One of the most common simplifications in the EteRNAverse is the following one: in lab results, blue means paired, yellow means unpaired. This is of course insufficient to explain the various shades that we can observe in many results. Many will explain that our RNAs are synthesized by millions in a test tube, that depending on (let's call it) the "quality" of the sequence, some of those strands may fold a certain way (the MFE for instance), other may adopt another suboptimal shape, and that the results collected are simply a statistical average. Which is true. But, that doesn't explain everything. There has been numerous cases where the results were indicative of a very low ensemble diversity, and still, some bases tended to have shades. And there are also other strange discrepancies, like those "mismatched" pairs with one base apparently paired, the other not, which are making very litle sense...

 

So what's the (real) deal with SHAPE? Well, there comes inevitably a moment in your EteRNA life when you get past the simplification and thanks to a reading or the random chance to talk to one of the few knowledgeable players in chat, you get to understand that SHAPE signal is not directly linked to the pairing status of the nucleobase. The conclusion is an infered one.
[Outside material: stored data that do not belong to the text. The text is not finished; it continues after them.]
(** The same for [invalidate_by_vmid] and [invalidate_by_stream]. *)
Theorem invalidate_by_vmid_stream_then_miss (N : Z) (ops : list tlb_op) va sid asid vmid :
  snd (TLB.lookup (TLB.invalidate_by_vmid (tlb_run (TLB.create N) ops) vmid)
                  va sid asid vmid) = None ∧
  snd (TLB.lookup (TLB.invalidate_by_stream (tlb_run (TLB.create N) ops) sid)
                  va sid asid vmid) = None.
Proof.
  split; (apply erase_if_lookup_miss; [apply tlb_run_keyed|]).
  - intros ps e [= _ _ _ ->]. apply Z.eqb_refl.
  - intros ps e [= _ -> _ _]. apply Z.eqb_refl.
Qed.

Lemma invalidate_by_va_entries sizes (tlb : TLB.t) va asid (k : Z * Z * Z * Z) e :
  TLB.entries_
    (foldl (λ tlb' page_size,
              let va_base := TLB.get_page_base va page_size in
              TLB.erase_if (λ e, (TLBEntry.asid e =? asid) &&
                                 (TLB.get_page_base (TLBEntry.va e) (TLBEntry.page_size e)
                                  =? va_base)) tlb')
           tlb sizes) !! k = Some e ->
  TLB.entries_ tlb !! k = Some e ∧
  ∀ ps, ps ∈ sizes ->
    (TLBEntry.asid e =? asid) &&
    (TLB.get_page_base (TLBEntry.va e) (TLBEntry.page_size e) =? TLB.get_page_base va ps)
    = false.
Proof.
  revert tlb. induction sizes as [|p sizes IH]; intros tlb; cbn [foldl].
  - intros He. split; [done|]. intros ps Hps. by apply elem_of_nil in Hps.
  - intros [He Hrest]%IH. unfold TLB.erase_if in He. cbn [TLB.entries_] in He.
    apply map_lookup_filter_Some in He as [He Hp]. cbn in Hp.
    split; [done|]. intros ps [-> | Hps]%elem_of_cons; [exact Hp | by apply Hrest].
Qed.

(** After [invalidate_by_va (va, asid)] a lookup of [va] under that ASID
    misses for every stream and VMID: each key the lookup probes is the
    key of an entry the invalidation erases. *)
Theorem invalidate_by_va_then_miss (N : Z) (ops : list tlb_op) va sid asid vmid :
  snd (TLB.lookup (TLB.invalidate_by_va (tlb_run (TLB.create N) ops) va asid)
                  va sid asid vmid) = None.
Proof.
  unfold TLB.lookup. apply lookup_loop_all_None. intros ps Hps.
  destruct (TLB.entries_ _ !! _) as [e|] eqn:He; [|done]. exfalso.
  unfold TLB.invalidate_by_va in He.
  apply invalidate_by_va_entries in He as [He Hkept].
  apply tlb_run_keyed in He. specialize (Hkept ps Hps).
  injection He as Hbase _ Hasid _.
  rewrite <- Hasid, <- Hbase, !Z.eqb_refl in Hkept. discriminate.
Qed.

(** [invalidate_by_asid] is selective: a request under another ASID gets
    the same answer from the cache before and after. *)
Theorem invalidate_by_asid_other (N : Z) (ops : list tlb_op) va sid asid asid' vmid :
  asid' ≠ asid ->
  snd (TLB.lookup (TLB.invalidate_by_asid (tlb_run (TLB.create N) ops) asid)
                  va sid asid' vmid)
  = snd (TLB.lookup (tlb_run (TLB.create N) ops) va sid asid' vmid).
Proof.
  intros Hne. unfold TLB.lookup. apply lookup_loop_snd_probe_ext. intros ps _.
  unfold TLB.invalidate_by_asid, TLB.erase_if. cbn [TLB.entries_].
  destruct (TLB.entries_ (tlb_run (TLB.create N) ops) !! _) as [e|] eqn:He.
  - apply map_lookup_filter_Some. split; [done|]. cbn.
    apply tlb_run_keyed in He. injection He as _ _ Hasid _.
    apply Z.eqb_neq. congruence.
  - apply map_lookup_filter_None. by left.
Qed.

Lemma invalidate_by_asid_other_witness :
  snd (TLB.lookup (TLB.invalidate_by_asid (tlb_run (TLB.create 4) sample_ops) 1)
                  0x2000 0 2 0)
  = snd (TLB.lookup (tlb_run (TLB.create 4) sample_ops) 0x2000 0 2 0).
Proof. apply (invalidate_by_asid_other 4 sample_ops 0x2000 0 1 2 0). discriminate. Defined.

(** ** The translation cache: insertion and lookup *)

(** An entry whose page size is one of the sizes [lookup] probes is found
    again: a lookup of its address and identifiers right after its
    insertion hits, and when the same lookup missed before the insertion
    it returns the entry itself, stamped with the insertion counter. *)
Theorem insert_then_lookup (tlb : TLB.t) (e : TLBEntry.t) :
  TLBEntry.page_size e ∈ TLB.probe_sizes ->
  is_Some (snd (TLB.lookup (TLB.insert tlb e) (TLBEntry.va e) (TLBEntry.stream_id e)
                           (TLBEntry.asid e) (TLBEntry.vmid e))) ∧
  (snd (TLB.lookup tlb (TLBEntry.va e) (TLBEntry.stream_id e)
                   (TLBEntry.asid e) (TLBEntry.vmid e)) = None ->
   snd (TLB.lookup (TLB.insert tlb e) (TLBEntry.va e) (TLBEntry.stream_id e)
                   (TLBEntry.asid e) (TLBEntry.vmid e))
   = Some (TLBEntry.with_timestamp e (TLB.timestamp_counter_ tlb))).
Proof.
  intros Hps. split.
  - unfold TLB.lookup. apply (lookup_loop_is_Some _ _ _ _ _ _ _ Hps).
    fold (entry_key e). rewrite insert_lookup_key. by eexists.
  - intros Hmiss. unfold TLB.lookup in *.
    apply (lookup_loop_found _ _ _ _ _ _ (entry_key e)).
    + intros ps Hin. destruct (decide (TLB.make_key _ ps _ _ _ = entry_key e)) as [-> | Hne].
      * apply insert_lookup_key.
      * apply insert_entries_other; [done|].
        by apply (lookup_loop_None _ _ _ _ _ _ Hmiss).
    + by exists (TLBEntry.page_size e).
Qed.

Lemma insert_then_lookup_witness :
  let tlb := tlb_run (TLB.create 4) sample_ops in
  let e := sample_entry 0x345678 1 SIZE_2MB in
  is_Some (snd (TLB.lookup (TLB.insert tlb e) (TLBEntry.va e) (TLBEntry.stream_id e)
                           (TLBEntry.asid e) (TLBEntry.vmid e))) ∧
  (snd (TLB.lookup tlb (TLBEntry.va e) (TLBEntry.stream_id e)
                   (TLBEntry.asid e) (TLBEntry.vmid e)) = None ->
   snd (TLB.lookup (TLB.insert tlb e) (TLBEntry.va e) (TLBEntry.stream_id e)
                   (TLBEntry.asid e) (TLBEntry.vmid e))
   = Some (TLBEntry.with_timestamp e (TLB.timestamp_counter_ tlb))).
Proof.
  apply (insert_then_lookup (tlb_run (TLB.create 4) sample_ops)
           (sample_entry 0x345678 1 SIZE_2MB)).
  unfold TLB.probe_sizes. cbn. apply elem_of_cons. right. apply elem_of_cons. by left.
Defined.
SHAPE actually tells us whether the base is rather mobile or rather static. In the cases where a base appears to be "protected" from the chemical probe, the conclusion is that the base is "constrained" into a specific position, and it is assumed that this constraint placed on the mobility is caused exclusively by an actual canonical Watson-Crick pairing. And if the chemical probe manages to bind the O2' on the ribose, the natural conclusion about this demonstrated reactivity is that the base was mobile, which automatically excludes the possibility of a canonical pairing. In the end, it would seem that the "system" still behaves just like the over-simplification was stating, even if things work indirectly, but... are you guys really sure?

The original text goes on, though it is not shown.